■ **Work required**
All lines from the one with "assert (Hout : exists" through the last line of the data below should be copied exactly; please add nothing.

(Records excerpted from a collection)

━━━━━━━━━━━━━━━━━━━━━━━━━━━━━━

(** A turn whose analyzer raises stops there: the gate has been audited,
    nothing is routed, stored or spoken. *)
Lemma turn_analyzer_raises env text a e :
  Engine.approvals_wf (governor a) ->
  analyze text = Raise e ->
  exists a',
    Session.handle_input lower strip analyze model speak_fn resolve_handler env text a
    = (Raise e, a')
    /\ spoken a' = spoken a
    /\ memory a' = memory a
    /\ config a' = config a
    /\ reward_score a' = reward_score a
    /\ Engine.rules (governor a') = Engine.rules (governor a).
Proof.
  intros Hwf Han. unfold Session.handle_input.
  destruct (allows_returns (governor a) (gate_time env) "cognition.reason" Hwf)
    as [appr Heq].
  cbv zeta in Heq. rewrite Heq. simpl. rewrite Han.
  eexists. split; [reflexivity|]. unfold spoken. simpl.
  rewrite flat_map_app. simpl. rewrite app_nil_r. repeat split.
Qed.

(** A turn whose analyzer and model return reaches [speak]: the reply is
    stored before it is spoken, and the outcome of the turn is the outcome
    of [speak_fn]. *)
Lemma turn_reaches_speak env text a intent metadata :
  Engine.approvals_wf (governor a) ->
  analyze text = Ok (intent, metadata) ->
  (Config.commands (config a) !! lower text = None ->
   Session.model_returns model) ->
  exists response a',
    Session.handle_input lower strip analyze model speak_fn resolve_handler env text a
    = (Session.verdict speak_fn response, a')
    /\ spoken a' = spoken a ++ [response]
    /\ memory a'
       = Memory.add_interaction (memory_time env) (disk_ok env) text response
           intent (emotion_engine a)
           (_estimate_importance intent (default ∅ (sentiment metadata))
                                 (emotion_engine a))
           (memory a)
    /\ Engine.rules (governor a') = Engine.rules (governor a)
    /\ (Config.commands (config a) !! lower text = None ->
        (exists r, Engine.audit_log (governor a')
                   = Engine.audit_log (governor a) ++ [r]
                   /\ Engine.subject r = "cognition.reason")
        /\ config a' = config a
        /\ reward_score a' = reward_score a
        /\ emotion_engine a' = emotion_engine a)
    /\ (is_Some (Config.commands (config a) !! lower text) ->
        (exists r1 r2,
            Engine.audit_log (governor a')
            = Engine.audit_log (governor a) ++ [r1; r2]
            /\ Engine.subject r1 = "cognition.reason"
            /\ Engine.subject r2 = "tools.execute_code_in_sandbox")
        /\ ((forall t, is_ok (resolve_handler t) = false) ->
            response = fst (Feedback.evaluate_response (config a') text apology)
            /\ reward_score a' = (reward_score a + -1)%Q
            /\ emotion_engine a' = emotion_engine a)).
Proof.
  intros Hwf Han Hmodel. unfold Session.handle_input.
  destruct (allows_returns (governor a) (gate_time env) "cognition.reason" Hwf)
    as [appr Heq].
  cbv zeta in Heq. rewrite Heq. simpl. rewrite Han.
  match goal with |- context [Session.route _ _ _ _ _ _ _ ?x] => set (a1 := x) end.
  destruct (route_effects env text metadata a1 Hwf)
    as (out & a2 & more & Hr & Hmem & Hrules & Hcalls & Hquiet & Hgen & Hcmd).
  assert (Hout : exists response, out = Ok response).
  { destruct (Config.commands (config a) !! lower text) as [target|] eqn:Ec.
    - assert (Hs : is_Some (Config.commands (config a1) !! lower text))
        by (exists target; exact Ec).
      destruct (Hcmd Hs) as (response & r & -> & _). eauto.
    - destruct (Hgen Ec) as (-> & _).
      destruct (llm_returns a1 text (Hmodel eq_refl)) as [reply ->]. eauto. }
  destruct Hout as [response ->].
  rewrite Hr. rewrite speak_calls.
  eexists _, _. split; [reflexivity|].
  split; [|split; [|split; [|split]]].
  - unfold spoken. simpl. rewrite Hcalls. subst a1. simpl.
    rewrite !flat_map_app. simpl. rewrite Hquiet. now rewrite !app_nil_r.
  - simpl. rewrite Hmem. subst a1. reflexivity.
  - simpl. rewrite Hrules. reflexivity.
  - intros Hnone. destruct (Hgen Hnone) as (_ & Hg & Hc & Hs & He).
    simpl. rewrite Hg, Hc, Hs, He. subst a1. simpl.
    split; [eexists; split; reflexivity|]. repeat split.
  - intros Hsome. destruct (Hcmd Hsome) as (response' & r & E & Hlog & Hsub & Hfail).
    inversion E; subst response'. split.
    + simpl. rewrite Hlog. subst a1. simpl. rewrite <- app_assoc. simpl.
      eexists _, r. split; [reflexivity|]. split; [reflexivity|exact Hsub].
    + intros Hres. destruct (Hfail Hres) as (-> & Hscore & Hem).
      simpl. rewrite Hscore, Hem. repeat split.
Qed.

━━━━━━━━━━━━━━━━━━━━━━━━━━━━━━

■ **Result**
  assert (Hout : exists response, out = Ok response).
  { destruct (Config.commands (config a) !! lower text) as [target|] eqn:Ec.
    - assert (Hs : is_Some (Config.commands (config a1) !! lower text))
        by (exists target; exact Ec).
      destruct (Hcmd Hs) as (response & r & -> & _). eauto.
    - destruct (Hgen Ec) as (-> & _).
      destruct (llm_returns a1 text (Hmodel eq_refl)) as [reply ->]. eauto. }
  destruct Hout as [response ->].
  rewrite Hr. rewrite speak_calls.
  eexists _, _. split; [reflexivity|].
  split; [|split; [|split; [|split]]].
  - unfold spoken. simpl. rewrite Hcalls. subst a1. simpl.
    rewrite !flat_map_app. simpl. rewrite Hquiet. now rewrite !app_nil_r.
  - simpl. rewrite Hmem. subst a1. reflexivity.
  - simpl. rewrite Hrules. reflexivity.
  - intros Hnone. destruct (Hgen Hnone) as (_ & Hg & Hc & Hs & He).
    simpl. rewrite Hg, Hc, Hs, He. subst a1. simpl.
    split; [eexists; split; reflexivity|]. repeat split.
  - intros Hsome. destruct (Hcmd Hsome) as (response' & r & E & Hlog & Hsub & Hfail).
    inversion E; subst response'. split.
    + simpl. rewrite Hlog. subst a1. simpl. rewrite <- app_assoc. simpl.
      eexists _, r. split; [reflexivity|]. split; [reflexivity|exact Hsub].
    + intros Hres. destruct (Hfail Hres) as (-> & Hscore & Hem).
      simpl. rewrite Hscore, Hem. repeat split.
Qed.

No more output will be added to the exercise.